Женщина поклонилась.
– Ты ученый – тебе и книги в руки, а нам, сиротам, где же знать.
– Ну, то-то. Посмотрел бы я, как тебе ходячий писарь написал бы, тот самый, что умер, которым ты меня упрекаешь, что он тебе по семи копеек за прошение писал.
– Нет, милостивец, он знал, он все чудесно знал – нужды нет, что пьющий был, – отвечала женщина.
– Не мог он Василия Кондратьича знать, потому что Василий Кондратьич этот только нынешнею осенью назначен. Не мели вздору. А вот назвал бы он его в прошении Константином Николаичем, он бы и рассердился за непочтение… рассердился и не дал бы дров. Зря бы прошение пропало. Да… Так вот ты пятачка-то и не жалей, что специалисту
Колотов прочитал написанное и спросил:
– Вдова ты, мужнина жена или девица? Крестьянка, мещанка или солдатка? Звание…
– Девица, девица, миленький… Крестьянская девица Новгородской губернии, Крестецкого уезда Василиса Панкратьева.
– Советую писаться вдовой. Действительнее. Лучше помогает. Ведь по паспортной книге никто проверять не станет. Все вдовами пишутся. У кого и настоящий-то муж есть – и те вдовами себя обозначают.
– Ну, вдова так вдова, миленький, – согласилась женщина. – Тебе с горы виднее.
– Ладно. А сколько детей?
– У меня-то? Да двое, голубчик.
– Напишем, пятеро. Так лучше. Да и число круглее. А если будут обследовать и придут, то говори, что у тебя пять и есть, а трое в деревне. Ведь ты крестьянка?
– Крестьянка, батюшка.
– Сам-то при тебе?
– При мне. Да что он! Только пьет без пути да меня колотит, – махнула рукой женщина. – А подмоги никакой. У меня же отнимет, если какой двугривенный увидит. Работал тут как-то на конках, снег сгребал, а потом вдруг перестал ходить… «Желаю, – говорит, – отдыхать, потому я человек больной и испорченный…» Теперь все лежит…
– Ну, довольно, довольно. Завела машину, так уж и не остановишь. Я для того спросил, чтобы наставить тебя. Его ты уж куда-нибудь прибери, если обследовать придут. Ужасно не любит, когда из-за занавески торчит такое чудище мужское, – говорил Колотов.
– Милый, да ведь у меня жильцы, я квартирная хозяйка: так как же…
– Ну, я предупредил. А теперь мое дело сторона. Также, чтобы посуда казенная на столе и на окнах не стояла. Этого не любят обследователи.
– Да ведь где попало ставят, черти. Ино и не сам поставит, а жильцы.
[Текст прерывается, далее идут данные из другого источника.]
Lemma convert_element_plain (vars : string -> float) (np_tan : float -> float)
    (self : MadLoader) (madeval : bool) (line : Line) (m : MadElem) :
  expressions_for_element_types self = None ->
  enable_apertures self = false ->
  enable_align_errors self = false ->
  plain_view m ->
  convert_element vars np_tan self madeval line (Some m)
  = ([], Ok (self, add_elements vars [EB (direct_builder (Builder self) m)] line)).
Proof.
  intros Hsel Hap Hal Hm. unfold convert_element, direct_builder.
  rewrite Hsel. cbn [slot_type].
  destruct Hm as [(Hty & lv & Hl) | (Hty & t & Ht & Hfalse)]; rewrite Hty.
  - change (adder "drift") with
      (@NoMethod (MadLoader -> MadElem -> Line -> printing Line)).
    change (converter vars np_tan "drift") with
      (Method (fun (self : MadLoader) (el : MadElem) =>
                 quiet (let! bs := convert_drift self el in Ok (map EB bs)))).
    unfold convert_drift. rewrite Hl. reflexivity.
  - change (adder "marker") with
      (@NoMethod (MadLoader -> MadElem -> Line -> printing Line)).
    change (converter vars np_tan "marker") with (Method (convert_marker np_tan)).
    unfold convert_marker.
    rewrite (make_compound_elem_plain_marker np_tan self m t Hap Hal Ht Hfalse).
    reflexivity.
Qed.

Lemma convert_elements_plain (vars : string -> float) (np_tan : float -> float)
    (self : MadLoader) (madeval : bool) (nelem : nat) :
  expressions_for_element_types self = None ->
  enable_apertures self = false ->
  enable_align_errors self = false ->
  forall views line ii,
    Forall plain_view views ->
    snd (convert_elements vars np_tan self madeval nelem line ii (map Some views))
    = Ok (self,
          add_elements vars (map (fun m => EB (direct_builder (Builder self) m)) views)
            line).
Proof.
  intros Hsel Hap Hal. induction views as [| m views IH]; intros line ii Hall.
  - reflexivity.
  - apply List.Forall_cons_iff in Hall as [Hm Hall].
    cbn [map convert_elements].
    rewrite (convert_element_plain vars np_tan self madeval line m Hsel Hap Hal Hm).
    specialize (IH (add_elements vars [EB (direct_builder (Builder self) m)] line)
                  (S ii) Hall).
    destruct (convert_elements _ _ _ _ _ _ _ _) as [printed r].
    cbn [snd] in *. exact IH.
Qed.


(** X22: with marker skipping, both merges, aperture import, alignment
    errors and the selection of element types switched off, a sequence of
    drifts and of markers without tilt loads one to one: [make_line]
    returns the line obtained by adding, in the order of the sequence, one
    drift or marker builder per record whose type is not ignored, so the
    line has as many elements as there are such records. *)
Theorem make_line_one_to_one (vars : string -> float) (np_tan : float -> float)
    (self : MadLoader) :
  skip_markers self = false ->
  merge_drifts self = false ->
  merge_multipoles self = false ->
  expressions_for_element_types self = None ->
  enable_apertures self = false ->
  enable_align_errors self = false ->
  List.filter (kept self) (expanded_elements self) <> [] ->
  Forall (fun el => aligned el /\
                    plain_view (view_of self (enable_expressions self) el))
    (expanded_elements self) ->
  let views :=
    map (view_of self (enable_expressions self))
      (List.filter (kept self) (expanded_elements self)) in
  let line :=
    add_elements vars
      (map (fun m => EB (direct_builder (enable_expressions self) m)) views)
      Line_new in
  snd (make_line vars np_tan self) = Ok line /\
  length (element_names line)
  = length (List.filter (kept self) (expanded_elements self)).
Proof.
  intros Hskip Hmd Hmm Hsel Hap Hal Hne Hall views line. split.
  - unfold make_line. rewrite iter_elements_set_Builder. unfold iter_elements.
    destruct (expanded_elements self) as [| el els] eqn:Hels; [contradiction |].
    rewrite (iter_loop_plain self _ Hskip Hmd Hmm (el :: els) None)
      by (eapply Forall_impl; [exact Hall | intros x [H _]; exact H]).
    cbn [pending app]. fold views.
    assert (Hviews : Forall plain_view views).
    { unfold views. clear - Hall.
      induction Hall as [| x l [_ Hx] _ IH]; [constructor |].
      cbn [List.filter]. destruct (kept self x); [constructor |]; assumption. }
    assert (Hsome : yield_all views = map Some views).
    { unfold views in *. destruct (map _ _) eqn:E; [| reflexivity].
      apply map_eq_nil in E. contradiction. }
    rewrite Hsome.
    pose proof (convert_elements_plain vars np_tan
                  (set_Builder self (enable_expressions self))
                  (enable_expressions self)
                  (length (expanded_elements
                             (set_Builder self (enable_expressions self))))
                  Hsel Hap Hal views Line_new 0 Hviews) as Hconv.
    destruct (convert_elements _ _ _ _ _ _ _ _) as [printed r].
    cbn [snd] in Hconv. subst r. reflexivity.
  - unfold line. rewrite add_elements_names_count. cbn [Line_new element_names length].
    unfold views. rewrite !map_map.
    generalize (List.filter (kept self) (expanded_elements self)).
    induction l as [| x l IH]; simpl in *; [reflexivity | now f_equal].
Qed.

(** Two drifts named [d] around a marker. *)
Lemma make_line_one_to_one_witness :
  element_names
    (add_elements no_vars
       (map (fun m => EB (direct_builder false m))
          (map (view_of (default_loader drifts_and_marker) false)
             drifts_and_marker)) Line_new)
  = ["d"; "ip"; "d:0"] /\
  snd (make_line no_vars tan_series (default_loader drifts_and_marker))
  = Ok (add_elements no_vars
          (map (fun m => EB (direct_builder false m))
             (map (view_of (default_loader drifts_and_marker) false)
                drifts_and_marker)) Line_new).
Proof.
  split; [vm_compute; reflexivity |].
  refine (proj1 (make_line_one_to_one no_vars tan_series
                   (default_loader drifts_and_marker)
                   eq_refl eq_refl eq_refl eq_refl eq_refl eq_refl _ _)).
  - discriminate.
  - constructor; [| constructor; [| constructor; [| constructor]]];
      (split; [right; reflexivity |]).
    + left. split; [reflexivity | eexists; reflexivity].
    + right. split; [reflexivity |]. exists (Num 0). split; reflexivity.
    + left. split; [reflexivity | eexists; reflexivity].
Defined.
Конечно, не порожнюю не поставят, потому тоже боятся за золото-то в ней…
– И порожнюю посуду убирай. Все это я для того говорю, чтоб мое прошение действительнее было. А то ведь зря… Казенную посуду не обожают.
Перо Колотова стало писать. Писал он довольно долго и наконец стал читать: «Оставшись после смерти моего мужа беспомощною вдовой с пятью малолетними детьми и при беременности шестым, не имея ни родственников, ни знакомых для поддержки моих больных сирот, страдающих малокровием, не получая ниоткуда ни пенсии и ни пособия, я трудами рук своих должна снискивать себе и детям пропитание, между тем как я сама больна ревматизмом, головокружением и пороком сердца, что мешает мне добывать и скудное пропитание. Для поддержания же себя и детей содержу маленькую квартиру и сдаю жильцам, сырую и холодную, так что при нынешней дороговизне топлива и отопить ее не могу, а потому, припадая к стопам вашим, молю о выдаче мне дров для обогрения моих сирот к предстоящему празднику Рождества Христова. Я же, со своей стороны, буду воссылать мольбы к Всевышнему о здравии и благоденствии вашем и всего почтенного семейства вашего».